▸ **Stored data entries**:

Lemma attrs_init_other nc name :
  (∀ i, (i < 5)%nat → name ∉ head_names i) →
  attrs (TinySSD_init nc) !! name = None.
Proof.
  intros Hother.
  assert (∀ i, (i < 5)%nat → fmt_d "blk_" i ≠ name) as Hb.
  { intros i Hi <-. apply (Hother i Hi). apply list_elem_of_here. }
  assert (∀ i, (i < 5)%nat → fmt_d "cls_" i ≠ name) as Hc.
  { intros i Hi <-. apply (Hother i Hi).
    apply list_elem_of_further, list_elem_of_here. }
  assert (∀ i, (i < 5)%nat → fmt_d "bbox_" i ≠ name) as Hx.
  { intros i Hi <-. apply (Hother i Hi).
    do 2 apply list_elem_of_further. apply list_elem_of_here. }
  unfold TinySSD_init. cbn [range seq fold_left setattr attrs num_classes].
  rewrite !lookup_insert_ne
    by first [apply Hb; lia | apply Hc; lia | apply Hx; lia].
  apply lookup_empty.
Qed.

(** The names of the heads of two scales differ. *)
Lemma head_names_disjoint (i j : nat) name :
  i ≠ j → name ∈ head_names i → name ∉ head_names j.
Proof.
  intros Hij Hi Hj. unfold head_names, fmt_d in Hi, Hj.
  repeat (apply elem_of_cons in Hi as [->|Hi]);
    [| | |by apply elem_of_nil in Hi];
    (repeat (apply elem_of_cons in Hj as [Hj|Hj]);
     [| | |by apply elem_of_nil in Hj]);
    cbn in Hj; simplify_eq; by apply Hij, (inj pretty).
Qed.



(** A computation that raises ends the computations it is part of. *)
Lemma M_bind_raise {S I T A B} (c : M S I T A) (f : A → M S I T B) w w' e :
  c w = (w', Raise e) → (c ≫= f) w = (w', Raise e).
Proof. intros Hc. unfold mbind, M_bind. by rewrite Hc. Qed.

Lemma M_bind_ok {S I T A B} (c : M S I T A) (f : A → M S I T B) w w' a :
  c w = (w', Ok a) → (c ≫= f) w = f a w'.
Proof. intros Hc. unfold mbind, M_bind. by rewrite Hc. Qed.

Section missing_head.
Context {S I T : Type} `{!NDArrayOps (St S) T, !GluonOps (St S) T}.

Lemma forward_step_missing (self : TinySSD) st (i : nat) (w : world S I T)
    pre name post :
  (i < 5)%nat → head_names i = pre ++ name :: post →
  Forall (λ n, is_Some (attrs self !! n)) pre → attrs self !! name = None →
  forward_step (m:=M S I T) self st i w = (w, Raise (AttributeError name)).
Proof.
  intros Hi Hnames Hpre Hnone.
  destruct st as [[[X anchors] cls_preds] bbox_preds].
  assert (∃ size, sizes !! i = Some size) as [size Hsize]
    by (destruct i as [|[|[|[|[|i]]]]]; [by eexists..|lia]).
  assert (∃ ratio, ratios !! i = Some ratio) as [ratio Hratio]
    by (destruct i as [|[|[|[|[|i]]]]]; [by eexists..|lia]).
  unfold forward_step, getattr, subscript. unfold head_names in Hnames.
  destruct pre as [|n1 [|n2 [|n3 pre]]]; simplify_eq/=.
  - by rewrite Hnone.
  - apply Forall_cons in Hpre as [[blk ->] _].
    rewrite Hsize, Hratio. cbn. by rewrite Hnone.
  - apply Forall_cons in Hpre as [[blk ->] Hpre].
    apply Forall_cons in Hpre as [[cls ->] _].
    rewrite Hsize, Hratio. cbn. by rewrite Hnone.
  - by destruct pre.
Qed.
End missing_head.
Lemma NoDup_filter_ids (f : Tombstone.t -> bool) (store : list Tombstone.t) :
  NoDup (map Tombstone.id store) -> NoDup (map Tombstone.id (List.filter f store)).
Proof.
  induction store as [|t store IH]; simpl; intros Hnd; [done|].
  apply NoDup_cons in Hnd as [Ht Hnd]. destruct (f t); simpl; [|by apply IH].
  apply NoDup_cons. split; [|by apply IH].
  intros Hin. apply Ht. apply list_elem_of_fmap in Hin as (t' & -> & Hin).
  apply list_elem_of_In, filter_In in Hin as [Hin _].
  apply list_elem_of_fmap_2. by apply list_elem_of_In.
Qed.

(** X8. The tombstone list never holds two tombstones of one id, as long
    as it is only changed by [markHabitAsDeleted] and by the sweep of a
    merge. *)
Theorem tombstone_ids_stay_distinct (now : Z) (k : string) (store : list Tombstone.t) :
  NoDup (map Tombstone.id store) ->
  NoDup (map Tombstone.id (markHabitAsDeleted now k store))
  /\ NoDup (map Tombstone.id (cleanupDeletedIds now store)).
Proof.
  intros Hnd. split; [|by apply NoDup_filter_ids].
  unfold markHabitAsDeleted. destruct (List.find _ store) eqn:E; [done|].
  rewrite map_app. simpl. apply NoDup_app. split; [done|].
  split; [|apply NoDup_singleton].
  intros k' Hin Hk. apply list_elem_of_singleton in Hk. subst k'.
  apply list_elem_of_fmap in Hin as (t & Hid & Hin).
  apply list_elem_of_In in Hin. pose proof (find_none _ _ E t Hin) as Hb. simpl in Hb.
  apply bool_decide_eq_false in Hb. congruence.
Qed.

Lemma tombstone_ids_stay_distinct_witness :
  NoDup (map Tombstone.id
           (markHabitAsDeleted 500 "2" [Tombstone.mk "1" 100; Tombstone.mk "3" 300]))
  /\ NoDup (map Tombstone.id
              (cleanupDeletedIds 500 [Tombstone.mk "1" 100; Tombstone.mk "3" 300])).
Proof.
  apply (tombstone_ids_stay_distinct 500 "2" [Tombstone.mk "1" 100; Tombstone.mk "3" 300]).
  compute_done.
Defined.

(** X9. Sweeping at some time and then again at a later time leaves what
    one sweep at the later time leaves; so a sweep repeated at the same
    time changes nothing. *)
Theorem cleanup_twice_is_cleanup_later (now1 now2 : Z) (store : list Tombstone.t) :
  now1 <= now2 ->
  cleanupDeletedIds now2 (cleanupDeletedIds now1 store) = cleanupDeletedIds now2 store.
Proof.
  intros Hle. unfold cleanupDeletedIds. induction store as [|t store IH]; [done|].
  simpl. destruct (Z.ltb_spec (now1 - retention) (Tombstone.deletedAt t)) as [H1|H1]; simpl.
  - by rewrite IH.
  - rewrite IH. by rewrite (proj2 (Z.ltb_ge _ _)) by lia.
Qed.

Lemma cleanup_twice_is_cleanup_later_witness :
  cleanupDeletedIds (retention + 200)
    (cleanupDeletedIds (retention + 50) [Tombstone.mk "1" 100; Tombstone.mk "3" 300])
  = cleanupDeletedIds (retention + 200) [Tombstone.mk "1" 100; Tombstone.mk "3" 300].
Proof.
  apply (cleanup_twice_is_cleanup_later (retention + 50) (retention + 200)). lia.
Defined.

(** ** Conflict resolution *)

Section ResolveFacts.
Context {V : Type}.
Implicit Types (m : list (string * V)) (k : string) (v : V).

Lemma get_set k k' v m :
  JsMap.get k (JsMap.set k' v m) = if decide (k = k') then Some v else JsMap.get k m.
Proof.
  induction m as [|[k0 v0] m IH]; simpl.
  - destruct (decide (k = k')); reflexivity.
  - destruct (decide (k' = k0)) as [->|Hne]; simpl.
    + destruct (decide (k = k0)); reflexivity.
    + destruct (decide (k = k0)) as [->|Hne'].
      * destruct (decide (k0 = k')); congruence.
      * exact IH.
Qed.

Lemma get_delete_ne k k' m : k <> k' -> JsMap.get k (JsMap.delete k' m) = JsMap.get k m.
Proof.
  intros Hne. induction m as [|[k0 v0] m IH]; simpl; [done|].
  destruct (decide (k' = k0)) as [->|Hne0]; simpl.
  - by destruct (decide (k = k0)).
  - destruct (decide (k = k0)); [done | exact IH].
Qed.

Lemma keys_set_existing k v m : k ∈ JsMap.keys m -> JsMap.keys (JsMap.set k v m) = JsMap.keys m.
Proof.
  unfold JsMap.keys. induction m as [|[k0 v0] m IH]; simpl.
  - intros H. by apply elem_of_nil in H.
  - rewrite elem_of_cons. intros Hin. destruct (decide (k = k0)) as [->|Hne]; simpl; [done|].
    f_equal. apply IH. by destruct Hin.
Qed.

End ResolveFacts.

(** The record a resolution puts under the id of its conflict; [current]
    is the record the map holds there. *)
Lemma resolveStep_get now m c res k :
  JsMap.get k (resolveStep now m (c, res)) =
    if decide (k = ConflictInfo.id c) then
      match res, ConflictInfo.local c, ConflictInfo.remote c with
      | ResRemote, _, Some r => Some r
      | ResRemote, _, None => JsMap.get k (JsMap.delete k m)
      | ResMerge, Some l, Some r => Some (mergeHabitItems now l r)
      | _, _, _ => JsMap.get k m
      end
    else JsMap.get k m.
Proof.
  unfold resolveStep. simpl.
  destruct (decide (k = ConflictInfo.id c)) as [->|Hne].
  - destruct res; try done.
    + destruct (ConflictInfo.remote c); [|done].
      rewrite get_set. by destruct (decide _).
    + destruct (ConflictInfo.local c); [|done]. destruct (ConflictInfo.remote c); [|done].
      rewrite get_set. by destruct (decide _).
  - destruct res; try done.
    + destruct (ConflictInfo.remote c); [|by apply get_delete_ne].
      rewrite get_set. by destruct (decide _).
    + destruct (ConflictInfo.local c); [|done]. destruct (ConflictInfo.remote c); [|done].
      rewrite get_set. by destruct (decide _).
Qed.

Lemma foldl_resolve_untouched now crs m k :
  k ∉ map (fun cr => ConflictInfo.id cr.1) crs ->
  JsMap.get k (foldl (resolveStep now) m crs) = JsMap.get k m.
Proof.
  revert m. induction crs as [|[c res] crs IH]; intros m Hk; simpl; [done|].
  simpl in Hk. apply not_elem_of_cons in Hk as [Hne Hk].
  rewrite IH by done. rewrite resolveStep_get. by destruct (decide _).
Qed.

▸ **Task requirements**: What is needed is every line of the records that contains the word "Hother".

▸ **Answer space**:
  intros Hother.
  { intros i Hi <-. apply (Hother i Hi). apply list_elem_of_here. }
  { intros i Hi <-. apply (Hother i Hi).
  { intros i Hi <-. apply (Hother i Hi).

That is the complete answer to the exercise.